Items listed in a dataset
------------------------------
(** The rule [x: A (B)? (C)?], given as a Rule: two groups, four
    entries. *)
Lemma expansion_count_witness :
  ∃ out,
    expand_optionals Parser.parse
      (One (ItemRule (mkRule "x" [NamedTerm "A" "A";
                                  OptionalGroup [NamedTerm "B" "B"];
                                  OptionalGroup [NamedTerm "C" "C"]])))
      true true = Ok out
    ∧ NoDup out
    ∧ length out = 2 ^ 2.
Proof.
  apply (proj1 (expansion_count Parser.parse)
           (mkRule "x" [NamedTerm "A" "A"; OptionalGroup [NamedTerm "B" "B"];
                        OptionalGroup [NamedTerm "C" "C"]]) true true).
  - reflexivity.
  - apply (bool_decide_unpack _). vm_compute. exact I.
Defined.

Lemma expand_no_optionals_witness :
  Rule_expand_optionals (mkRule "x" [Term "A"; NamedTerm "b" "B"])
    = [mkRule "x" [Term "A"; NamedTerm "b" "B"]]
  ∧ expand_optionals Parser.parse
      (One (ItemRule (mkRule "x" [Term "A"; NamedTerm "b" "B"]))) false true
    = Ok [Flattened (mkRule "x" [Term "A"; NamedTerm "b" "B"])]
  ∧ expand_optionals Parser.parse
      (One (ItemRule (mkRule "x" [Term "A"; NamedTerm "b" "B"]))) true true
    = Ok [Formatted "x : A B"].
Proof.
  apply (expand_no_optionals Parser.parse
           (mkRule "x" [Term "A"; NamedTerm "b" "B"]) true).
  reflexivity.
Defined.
------------------------------
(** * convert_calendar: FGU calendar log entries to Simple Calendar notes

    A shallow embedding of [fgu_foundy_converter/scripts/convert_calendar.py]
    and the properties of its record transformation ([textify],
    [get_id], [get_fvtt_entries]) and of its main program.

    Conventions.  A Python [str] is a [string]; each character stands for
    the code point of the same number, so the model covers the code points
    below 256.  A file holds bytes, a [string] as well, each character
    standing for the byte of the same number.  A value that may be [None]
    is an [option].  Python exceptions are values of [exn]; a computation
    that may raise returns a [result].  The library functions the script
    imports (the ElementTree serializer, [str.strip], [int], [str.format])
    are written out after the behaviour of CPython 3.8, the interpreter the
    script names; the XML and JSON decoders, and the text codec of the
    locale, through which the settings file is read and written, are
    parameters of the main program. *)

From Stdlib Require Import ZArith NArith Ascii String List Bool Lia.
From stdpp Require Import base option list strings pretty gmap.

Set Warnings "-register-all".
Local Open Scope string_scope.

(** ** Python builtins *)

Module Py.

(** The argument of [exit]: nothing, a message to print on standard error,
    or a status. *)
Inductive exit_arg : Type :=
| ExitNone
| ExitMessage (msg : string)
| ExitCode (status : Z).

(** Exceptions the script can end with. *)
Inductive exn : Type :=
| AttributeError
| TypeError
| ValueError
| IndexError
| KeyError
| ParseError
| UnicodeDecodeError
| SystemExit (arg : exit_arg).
------------------------------
__Your goal__.
Say, as a bare number, how many lines of the data hold the string "program".

__Solution__.
2